Exercise details: Provide again, from the entries below, every line from the one containing "to 64 bits, and" through the one containing "Definition MAX_LOSS_COUNT : Z := 15000.", exactly as written, and no other line.

Saved entries:
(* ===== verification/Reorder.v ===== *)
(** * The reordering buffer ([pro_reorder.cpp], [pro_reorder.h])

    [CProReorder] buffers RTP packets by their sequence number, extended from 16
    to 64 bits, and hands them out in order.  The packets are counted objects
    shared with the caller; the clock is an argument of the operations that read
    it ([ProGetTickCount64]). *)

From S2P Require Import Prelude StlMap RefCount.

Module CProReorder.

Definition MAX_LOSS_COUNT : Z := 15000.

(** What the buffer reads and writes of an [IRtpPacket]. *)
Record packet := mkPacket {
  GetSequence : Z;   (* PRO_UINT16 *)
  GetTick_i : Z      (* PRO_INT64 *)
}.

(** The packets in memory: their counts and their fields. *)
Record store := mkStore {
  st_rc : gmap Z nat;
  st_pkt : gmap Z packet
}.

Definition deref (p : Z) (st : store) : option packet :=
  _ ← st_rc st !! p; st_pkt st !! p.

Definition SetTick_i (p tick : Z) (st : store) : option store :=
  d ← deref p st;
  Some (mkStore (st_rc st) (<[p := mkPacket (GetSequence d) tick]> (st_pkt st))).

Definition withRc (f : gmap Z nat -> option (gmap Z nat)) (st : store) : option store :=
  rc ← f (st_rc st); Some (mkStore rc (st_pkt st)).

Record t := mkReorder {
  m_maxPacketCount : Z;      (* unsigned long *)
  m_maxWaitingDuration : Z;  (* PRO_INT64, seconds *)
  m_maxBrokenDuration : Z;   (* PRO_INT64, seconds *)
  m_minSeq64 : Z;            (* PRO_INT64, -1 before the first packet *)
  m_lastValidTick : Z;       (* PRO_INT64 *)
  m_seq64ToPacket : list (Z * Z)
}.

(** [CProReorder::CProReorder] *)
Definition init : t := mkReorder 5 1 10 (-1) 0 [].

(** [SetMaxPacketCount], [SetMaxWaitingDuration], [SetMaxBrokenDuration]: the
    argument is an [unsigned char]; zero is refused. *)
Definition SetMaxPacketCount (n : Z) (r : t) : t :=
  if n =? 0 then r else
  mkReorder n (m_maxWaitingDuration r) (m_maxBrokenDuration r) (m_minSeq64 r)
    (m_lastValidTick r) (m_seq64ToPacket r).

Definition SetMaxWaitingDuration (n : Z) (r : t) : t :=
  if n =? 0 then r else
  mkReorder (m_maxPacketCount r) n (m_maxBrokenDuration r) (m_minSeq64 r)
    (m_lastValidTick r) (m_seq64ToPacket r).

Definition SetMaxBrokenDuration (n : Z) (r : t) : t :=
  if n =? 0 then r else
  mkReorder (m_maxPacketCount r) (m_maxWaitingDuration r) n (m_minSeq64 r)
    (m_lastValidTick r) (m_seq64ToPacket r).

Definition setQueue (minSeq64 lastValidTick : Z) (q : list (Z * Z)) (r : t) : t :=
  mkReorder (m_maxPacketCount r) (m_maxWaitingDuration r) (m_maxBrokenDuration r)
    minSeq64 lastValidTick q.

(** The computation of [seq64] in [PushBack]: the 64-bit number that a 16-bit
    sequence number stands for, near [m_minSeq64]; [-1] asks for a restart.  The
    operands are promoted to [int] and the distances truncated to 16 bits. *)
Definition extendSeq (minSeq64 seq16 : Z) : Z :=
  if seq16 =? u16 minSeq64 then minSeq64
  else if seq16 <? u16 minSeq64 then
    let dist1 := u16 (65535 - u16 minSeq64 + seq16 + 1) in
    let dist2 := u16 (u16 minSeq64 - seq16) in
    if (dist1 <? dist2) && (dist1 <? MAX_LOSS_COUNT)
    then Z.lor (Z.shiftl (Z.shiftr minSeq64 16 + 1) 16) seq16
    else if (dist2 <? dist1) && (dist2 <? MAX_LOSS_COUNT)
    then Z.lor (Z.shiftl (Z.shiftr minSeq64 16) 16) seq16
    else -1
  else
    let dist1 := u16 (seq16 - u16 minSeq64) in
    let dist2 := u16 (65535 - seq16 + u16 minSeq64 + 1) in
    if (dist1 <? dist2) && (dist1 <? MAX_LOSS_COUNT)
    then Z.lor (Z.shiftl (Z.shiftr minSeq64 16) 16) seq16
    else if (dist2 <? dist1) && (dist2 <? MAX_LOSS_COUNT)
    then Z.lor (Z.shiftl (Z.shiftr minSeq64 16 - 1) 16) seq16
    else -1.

Response area:
    to 64 bits, and hands them out in order.  The packets are counted objects
    shared with the caller; the clock is an argument of the operations that read
    it ([ProGetTickCount64]). *)

From S2P Require Import Prelude StlMap RefCount.

Module CProReorder.

Definition MAX_LOSS_COUNT : Z := 15000.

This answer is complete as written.